**ASSIGNED TASK**
Repeat only the stretch of lines below that runs from the line with "cbn [lit]. rewrite" through the line with "VersionFiles.quotedRx (DQ ++", unaltered.

**EXERCISE DATA**

(** X11. The scope and the package name that release.ts derives from the
    name in deno.json always give the name back: the name is the package
    name when the scope is empty, and [@scope/packageName] otherwise.  The
    scope contains no [/].  This holds for every name, also for one that
    the pattern does not match. *)
Theorem project_name_parts (fullName : string) :
  let scope := ProjectMeta.scope fullName in
  let packageName := ProjectMeta.packageName fullName in
  fullName = match scope with
             | EmptyString => packageName
             | _ => "@" ++ scope ++ "/" ++ packageName
             end /\
  no_slash scope = true /\
  (packageName = "" -> fullName = "").
Proof.
  unfold ProjectMeta.scope, ProjectMeta.packageName, exec.
  destruct (ProjectMeta.nameRx fullName) as [|[[o pkg] r] l] eqn:E; cbn zeta.
  - now repeat split.
  - assert (H : In ((o, pkg), r) (ProjectMeta.nameRx fullName))
      by (rewrite E; now left).
    apply nameRx_sound in H as (Hne & _ & [[-> ->] | (sc & -> & -> & Hsc & Hns)]).
    + rewrite (or_else_nonempty pkg pkg Hne). repeat split.
      intros ->. now elim Hne.
    + rewrite (or_else_nonempty sc "" Hsc).
      rewrite (or_else_nonempty pkg _ Hne).
      split; [|split; [exact Hns|]].
      * destruct sc; [now elim Hsc | reflexivity].
      * intros ->. now elim Hne.
Qed.

Lemma not_slash_stops (pkg : string) :
  stops ProjectMeta.not_slash ("/" ++ pkg).
Proof. reflexivity. Qed.

Lemma nameRx_scoped (sc pkg : string) :
  sc <> "" -> no_slash sc = true ->
  pkg <> "" -> Str.forallb UpdateChangelog.not_terminator pkg = true ->
  exists tl,
    ProjectMeta.nameRx ("@" ++ sc ++ "/" ++ pkg) = ((Some sc, pkg), "") :: tl.
Proof.
  intros Hsc Hns Hpkg Hnt.
  destruct (plus_head ProjectMeta.not_slash sc ("/" ++ pkg) Hsc Hns
              (not_slash_stops pkg)) as [tl1 H1].
  destruct (plus_head UpdateChangelog.not_terminator pkg "" Hpkg Hnt
              (stops_nil _)) as [tl2 H2].
  rewrite append_nil_r in H2.
  assert (Hg : exists tl, ProjectMeta.scopeGroup ("@" ++ sc ++ "/" ++ pkg)
                          = (sc, pkg) :: tl).
  { unfold ProjectMeta.scopeGroup.
    destruct (bind_head (lit "/") (fun _ => ret sc) ("/" ++ pkg) "/" pkg []
                sc pkg [] (lit_head "/" pkg) eq_refl) as [t3 E3].
    destruct (bind_head (plus ProjectMeta.not_slash)
                (fun sc0 => _ <- lit "/" ;; ret sc0)
                (sc ++ "/" ++ pkg) sc ("/" ++ pkg) tl1 sc pkg t3 H1 E3)
      as [t2 E2].
    exact (bind_head (lit "@")
             (fun _ => sc0 <- plus ProjectMeta.not_slash ;;
                       _ <- lit "/" ;; ret sc0)
             ("@" ++ sc ++ "/" ++ pkg) "@" (sc ++ "/" ++ pkg) []
             sc pkg t2 (lit_head "@" (sc ++ "/" ++ pkg)) E2). }
  destruct Hg as [tlg Hg].
  assert (Hp : exists tl,
             (p <- plus UpdateChangelog.not_terminator ;;
              _ <- eos ;;
              ret (Some sc, p)) pkg = ((Some sc, pkg), "") :: tl).
  { exact (bind_head (plus UpdateChangelog.not_terminator)
             (fun p => _ <- eos ;; ret (Some sc, p))
             pkg pkg "" tl2 (Some sc, pkg) "" [] H2 eq_refl). }
  destruct Hp as [tlp Hp].
  unfold ProjectMeta.nameRx.
  destruct (bind_head ProjectMeta.scopeGroup
              (fun sc0 => p <- plus UpdateChangelog.not_terminator ;;
                          _ <- eos ;;
                          ret (Some sc0, p))
              ("@" ++ sc ++ "/" ++ pkg) sc pkg tlg (Some sc, pkg) "" tlp
              Hg Hp) as [tl ->].
  eexists. reflexivity.
Qed.

Lemma name_char_plain (c : ascii) :
  GetMeta.is_name_char c = true ->
  ProjectMeta.not_slash c = true /\ UpdateChangelog.not_terminator c = true.
Proof.
  destruct c as [[] [] [] [] [] [] [] []]; vm_compute; intros H;
    try discriminate H; split; reflexivity.
Qed.

(** X12. For a name [@scope/package] with a non-empty scope without [/]
    and a non-empty package part without line break, release.ts takes the
    scope up to the first [/] and the rest as the package name (which may
    contain further [/]).  When moreover the scope has no line break and
    the package part is made of a-z, A-Z, 0-9, [.], [_], [-] only,
    get-meta.ts derives the same package name. *)
Theorem scoped_name_split (sc pkg : string) :
  sc <> "" -> no_slash sc = true ->
  pkg <> "" -> Str.forallb UpdateChangelog.not_terminator pkg = true ->
  let fullName := "@" ++ sc ++ "/" ++ pkg in
  ProjectMeta.scope fullName = sc /\
  ProjectMeta.packageName fullName = pkg /\
  (Str.forallb UpdateChangelog.not_terminator sc = true ->
   Str.forallb GetMeta.is_name_char pkg = true ->
   GetMeta.name fullName = ProjectMeta.packageName fullName).
Proof.
  intros Hsc Hns Hpkg Hnt fullName.
  destruct (nameRx_scoped sc pkg Hsc Hns Hpkg Hnt) as [tl E].
  assert (Hs : ProjectMeta.scope fullName = sc).
  { unfold ProjectMeta.scope, exec, fullName. rewrite E.
    now apply or_else_nonempty. }
  assert (Hp : ProjectMeta.packageName fullName = pkg).
  { unfold ProjectMeta.packageName, exec, fullName. rewrite E.
    now apply or_else_nonempty. }
  split; [exact Hs|]. split; [exact Hp|].
  intros Hsn Hname. rewrite Hp. unfold GetMeta.name, fullName.
  rewrite (strip_scope_scoped sc pkg Hsn).
  - now apply map_clean_fixed.
  - unfold no_slash. apply (forallb_weaken GetMeta.is_name_char); [|exact Hname].
    intros c Hc. now destruct (name_char_plain c Hc).
Qed.

Lemma scoped_name_split_witness :
  ProjectMeta.scope ("@" ++ "fry69" ++ "/" ++ "release-init") = "fry69" /\
  ProjectMeta.packageName ("@" ++ "fry69" ++ "/" ++ "release-init")
    = "release-init" /\
  (Str.forallb UpdateChangelog.not_terminator "fry69" = true ->
   Str.forallb GetMeta.is_name_char "release-init" = true ->
   GetMeta.name ("@" ++ "fry69" ++ "/" ++ "release-init")
   = ProjectMeta.packageName ("@" ++ "fry69" ++ "/" ++ "release-init")).
Proof.
  apply (scoped_name_split "fry69" "release-init");
    try discriminate; reflexivity.
Defined.

(* ================================================================== *)
(** * The version files *)
(* ================================================================== *)

Lemma find_match_sound (m : Rx.t string) (s b x a : string) :
  find_match m s = Some (b, x, a) ->
  exists s' tl, s = b ++ s' /\ m s' = (x, a) :: tl.
Proof.
  revert b. induction s as [|c s IH]; intros b; cbn [find_match].
  - destruct (m "") as [|[x0 r0] l] eqn:E; [discriminate|].
    intros [= <- <- <-]. exists "", l. split; [reflexivity | exact E].
  - destruct (m (String c s)) as [|[x0 r0] l] eqn:E.
    + destruct (find_match m s) as [[[b0 x1] a0]|] eqn:F; [|discriminate].
      intros [= <- <- <-]. destruct (IH b0 eq_refl) as (s' & tl & -> & H).
      exists s', tl. split; [reflexivity | exact H].
    + intros [= <- <- <-]. exists (String c s), l.
      split; [reflexivity | exact E].
Qed.

Lemma find_match_leftmost (m : Rx.t string) (s b x a : string) :
  find_match m s = Some (b, x, a) ->
  forall b' s', s = b' ++ s' -> m s' <> [] ->
    String.length b <= String.length b'.
Proof.
  revert b. induction s as [|c s IH]; intros b; cbn [find_match].
  - destruct (m "") as [|[x0 r0] l]; [discriminate|].
    intros [= <- <- <-] b' s' _ _. simpl. lia.
  - destruct (m (String c s)) as [|[x0 r0] l] eqn:E.
    + destruct (find_match m s) as [[[b0 x1] a0]|] eqn:F; [|discriminate].
      intros [= <- <- <-] b' s' Hs Hm.
      destruct b' as [|c' b'].
      * cbn [append] in Hs. subst s'. now elim Hm.
      * cbn [append] in Hs. injection Hs as -> ->.
        specialize (IH b0 eq_refl b' s' eq_refl Hm). simpl. lia.
    + intros [= <- <- <-] b' s' _ _. simpl. lia.
Qed.

Lemma find_match_here (m : Rx.t string) (s x a : string)
    (tl : list (string * string)) :
  m s = (x, a) :: tl -> find_match m s = Some ("", x, a).
Proof. intros H. destruct s; cbn [find_match]; now rewrite H. Qed.

Lemma find_match_skip (m : Rx.t string) (first : ascii -> bool)
    (pre s b x a : string) :
  (forall c r, first c = false -> m (String c r) = []) ->
  Str.forallb (fun c => negb (first c)) pre = true ->
  find_match m s = Some (b, x, a) ->
  find_match m (pre ++ s) = Some (pre ++ b, x, a).
Proof.
  intros Hm Hpre Hf. induction pre as [|c pre IH]; [exact Hf|].
  cbn [Str.forallb] in Hpre. apply andb_true_iff in Hpre as [Hc Hpre].
  apply negb_true_iff in Hc.
  cbn [append find_match]. rewrite (Hm c _ Hc), (IH Hpre). reflexivity.
Qed.

Lemma expand0_plain (before matched after template : string) :
  no_dollar template = true ->
  expand0 before matched after template = template.
Proof.
  induction template as [|c t IH]; intros H; [reflexivity|].
  unfold no_dollar in H. cbn [Str.forallb] in H.
  apply andb_true_iff in H as [Hc H]. apply negb_true_iff in Hc.
  cbn [expand0]. rewrite Hc. now rewrite (IH H).
Qed.

Lemma no_dollar_append (a b : string) :
  no_dollar (a ++ b) = no_dollar a && no_dollar b.
Proof. apply forallb_append. Qed.

Lemma quotedRx_first (c : ascii) (r : string) :
  Ascii.eqb c "034" = false -> VersionFiles.quotedRx (String c r) = [].
Proof.
  intros H. unfold VersionFiles.quotedRx, DQ. rewrite seq_unfold.
  cbn [lit]. rewrite Ascii.eqb_sym, H. reflexivity.
Qed.

Lemma quotedRx_head (old rest : string) :
  old <> "" -> Str.forallb VersionFiles.not_quote old = true ->
  exists tl,
    VersionFiles.quotedRx (DQ ++ old ++ DQ ++ rest)
    = (DQ ++ old ++ DQ, rest) :: tl.
Proof.
  intros Hne Hq.
  assert (Hs : stops VersionFiles.not_quote (DQ ++ rest)) by reflexivity.
  destruct (plus_head VersionFiles.not_quote old (DQ ++ rest) Hne Hq Hs)
    as [tl1 H1].
  destruct (seq_head (plus VersionFiles.not_quote) (lit DQ)
              (old ++ DQ ++ rest) old (DQ ++ rest) DQ rest tl1 []
              H1 (lit_head DQ rest)) as [tl2 H2].
  exact (seq_head (lit DQ) (plus VersionFiles.not_quote +++ lit DQ)
           (DQ ++ old ++ DQ ++ rest) DQ (old ++ DQ ++ rest) (old ++ DQ) rest
           [] tl2 (lit_head DQ (old ++ DQ ++ rest)) H2).
Qed.

Lemma quotedRx_sound (s m r : string) :
  In (m, r) (VersionFiles.quotedRx s) ->
  exists old,
    m = DQ ++ old ++ DQ /\ old <> "" /\
    Str.forallb VersionFiles.not_quote old = true /\ s = m ++ r.
Proof.
  unfold VersionFiles.quotedRx. intros H.
  apply seq_In in H as (x & r1 & y & Hx & H & ->).
  apply seq_In in H as (old & r2 & z & Ho & Hz & ->).
  apply lit_sound in Hx as (-> & ->).
  apply plus_sound in Ho as (-> & Hq & Hne).
  apply lit_sound in Hz as (-> & ->).
  exists old. split; [reflexivity|]. split; [exact Hne|].
  split; [exact Hq|]. now rewrite !append_assoc.
Qed.

(** Replacing the first quoted text of a declaration. *)
Lemma bump_const_effect (kw old nextVersion tail : string) :
  Str.forallb VersionFiles.not_quote kw = true ->
  old <> "" -> Str.forallb VersionFiles.not_quote old = true ->
  no_dollar nextVersion = true ->
  VersionFiles.bump_const nextVersion (kw ++ DQ ++ old ++ DQ ++ tail)
  = kw ++ DQ ++ nextVersion ++ DQ ++ tail.
Proof.
  intros Hkw Hne Hq Hd.
  unfold VersionFiles.bump_const, replace_template.
  destruct (quotedRx_head old tail Hne Hq) as [tl Hh].
  rewrite (find_match_skip VersionFiles.quotedRx
             (fun c => Ascii.eqb c "034") kw
             (DQ ++ old ++ DQ ++ tail) "" (DQ ++ old ++ DQ) tail).
  - rewrite expand0_plain.
    + now rewrite append_nil_r, !append_assoc.
    + rewrite !no_dollar_append, Hd. reflexivity.
  - intros c r Hc. now apply quotedRx_first.
  - exact Hkw.
  - exact (find_match_here _ _ _ _ _ Hh).
Qed.

Lemma find_match_complete (m : Rx.t string) (b s' : string) :
  m s' <> [] -> find_match m (b ++ s') <> None.
Proof.
  intros Hm. induction b as [|c b IH].
  - cbn [append]. destruct s' as [|c s']; cbn [find_match];
      destruct (m _) as [|[x r] l]; try discriminate; now elim Hm.
  - cbn [append find_match].
    destruct (m (String c (b ++ s'))) as [|[x r] l]; [|discriminate].
    destruct (find_match m (b ++ s')) as [[[b0 x0] a0]|];
      [discriminate | exact IH].
Qed.

Lemma versionConstRx_sound (s x a : string) :
  In (x, a) (VersionFiles.versionConstRx s) ->
  exists kw old,
    x = kw ++ DQ ++ old ++ DQ ++ ";" /\
    (kw = "const VERSION = " \/ kw = "export const VERSION = ") /\
    old <> "" /\ Str.forallb VersionFiles.not_quote old = true /\
    s = x ++ a.
Proof.
  unfold VersionFiles.versionConstRx. intros H.
  apply seq_In in H as (ex & r1 & y & Hex & H & ->).
  apply seq_In in H as (k & r2 & z & Hk & H & ->).
  apply seq_In in H as (q & r3 & w & Hq & Hw & ->).
  apply lit_sound in Hk as (Er1 & ->).
  apply quotedRx_sound in Hq as (old & -> & Hne & Hnq & Er2).
  apply lit_sound in Hw as (Er3 & ->).
  assert (Es : s = ex ++ r1 /\ (ex = "" \/ ex = "export ")).
  { apply opt_In in Hex as [Hex | [-> ->]]; [|split; [reflexivity | now left]].
    apply lit_sound in Hex as (-> & ->). split; [reflexivity | now right]. }
  destruct Es as [Es Hex'].
  exists (ex ++ "const VERSION = "), old.
  split; [now rewrite !append_assoc|].
  split; [destruct Hex' as [-> | ->]; [now left | now right]|].
  split; [exact Hne|]. split; [exact Hnq|].
  rewrite Es, Er1, Er2, Er3. now rewrite !append_assoc.
Qed.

**SOLUTION**
  cbn [lit]. rewrite Ascii.eqb_sym, H. reflexivity.
Qed.

Lemma quotedRx_head (old rest : string) :
  old <> "" -> Str.forallb VersionFiles.not_quote old = true ->
  exists tl,
    VersionFiles.quotedRx (DQ ++ old ++ DQ ++ rest)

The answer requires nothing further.